NiteMare's Paradise

Name:
Location: Arizona

Friday, September 17, 2004

Hiding from the World.

Today, this is what I want to do. Hide from the world. Just lie down in my bed and just fall asleep and wake tomorrow and pray today never happened. But that isn't going to happen.

Why oh why are you being such a smacktard I hear you ask. Today I took the last step in what has been the worst part of my life in a very long time. Long story short: My ex-wife fell in love with one of her co-workers and asked for a divorce. I gave it to her and ran away. I never intended to leave for good. Just for a while. Then she did somethings, and I reacted badly. Then I did somethings and got lost in the crowd and couldn't do more than I was. Never was there a day when I didn't think of our children. It saved my life once or twice (really, saved my life literally). Today I got the letter which I needed in order to terminate my parental rights to my sons.

Not easy. Before any shouts or screams anything, I need to say this: It is over, I have signed the papers. I made my choice over two years ago. It wasn't easy.

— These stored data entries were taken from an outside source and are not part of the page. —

(* ===== verification/DrbgProps.v ===== *)
(** * The generator and the derivation are the standard's (board/cr50/dcrypto)

    NIST SP 800-90A and RFC 5869 over [hmac256], and that the code implements them over every
    implementation of the interface of HMAC. *)

From S2P Require Import Prelude Hash HashProps HmacSpec ShaHw ShaHwPaths Drbg.

(** *** NIST SP 800-90A, 10.1.2, with SHA-256

    The working state is the pair of key and value. *)

Definition spec_update (kv : list Z * list Z) (data : list Z) : list Z * list Z :=
  let '(K, V) := kv in
  let K := hmac256 K (V ++ [0x00] ++ data) in
  let V := hmac256 K V in
  if bool_decide (data = []) then (K, V)
  else
    let K := hmac256 K (V ++ [0x01] ++ data) in
    (K, hmac256 K V).

Definition spec_instantiate (seed_material : list Z) : list Z * list Z :=
  spec_update (zeros 32, replicate 32 0x01) seed_material.

(** [n] blocks of output, with the last value. *)
Fixpoint spec_blocks (n : nat) (K V : list Z) : list Z * list Z :=
  match n with
  | O => ([], V)
  | S n =>
      let V := hmac256 K V in
      let '(out, V') := spec_blocks n K V in (V ++ out, V')
  end.

Definition spec_generate (kv : list Z * list Z) (len : nat) (input : list Z)
    : list Z * (list Z * list Z) :=
  let '(K, V) := if bool_decide (input = []) then kv else spec_update kv input in
  let '(out, V) := spec_blocks ((len + 31) / 32) K V in
  (take len out, spec_update (K, V) input).

(** *** RFC 5869 *)

(** T(i) .. T(i + n - 1), one after the other, after the block [T]. *)
Fixpoint spec_T (n : nat) (PRK info T : list Z) (i : Z) : list Z :=
  match n with
  | O => []
  | S n =>
      let T := hmac256 PRK (T ++ info ++ [i]) in
      T ++ spec_T n PRK info T (i + 1)
  end.

Definition spec_hkdf (L : nat) (salt IKM info : list Z) : list Z :=
  take L (spec_T ((L + 31) / 32) (hmac256 salt IKM) info [] 1).

(** *** Comparison *)

Lemma diff_bytes_zero d a b :
  0 <= d -> bytes a -> bytes b -> length a = length b ->
  diff_bytes d a b = 0 <-> d = 0 /\ a = b.
Proof.
  intros Hd Ha Hb. revert d Hd b Hb. induction a as [|x a IH]; intros d Hd b Hb Hl.
  - destruct b; [|done]. cbn. tauto.
  - destruct b as [|y b]; [done|]. cbn [diff_bytes].
    apply Forall_cons in Ha as [Hx Ha]. apply Forall_cons in Hb as [Hy Hb].
    unfold is_byte in *.
    rewrite IH; try done; [|apply Z.lor_nonneg; split; [done|apply Z.lxor_nonneg; lia]
                          |by injection Hl].
    rewrite Z.lor_eq_0_iff, Z.lxor_eq_0_iff. split; [intros [[-> ->] ->]; done|].
    intros [-> [= -> ->]]. done.
Qed.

It isn't without its pain (those who know me, know I never let the pain go from 12 years ago), but it is what is right for my kids. Dr. Laura (wench in my opinion) would say that it is me being selfish in not paying, in not demanding to see my children. I said it when my exwife and I got together, I just wanted to see her smile. This means she can go on with her life and I, mine.

I so badly want to see those kids. I haven't ever made the attempt because I am a weak person and because now I have convinced myself that it is easier on them if I don't do it. My exwife has never asked me to intervene for them, although we both know that I would drop anything in a heartbeat to do anything. Heck, I do it for almost strangers if needed. So I continue the myth that they are better off.

I only think my older son remembers me. I pray he does. On the other hand, I wish he could forget me. And I wish I could forget them. It would make everything so much easier. I have been promised that I won't ever be blocked from a scheduled attempt to see them, and they are not to be blocked from contacting me. I pray one day they will.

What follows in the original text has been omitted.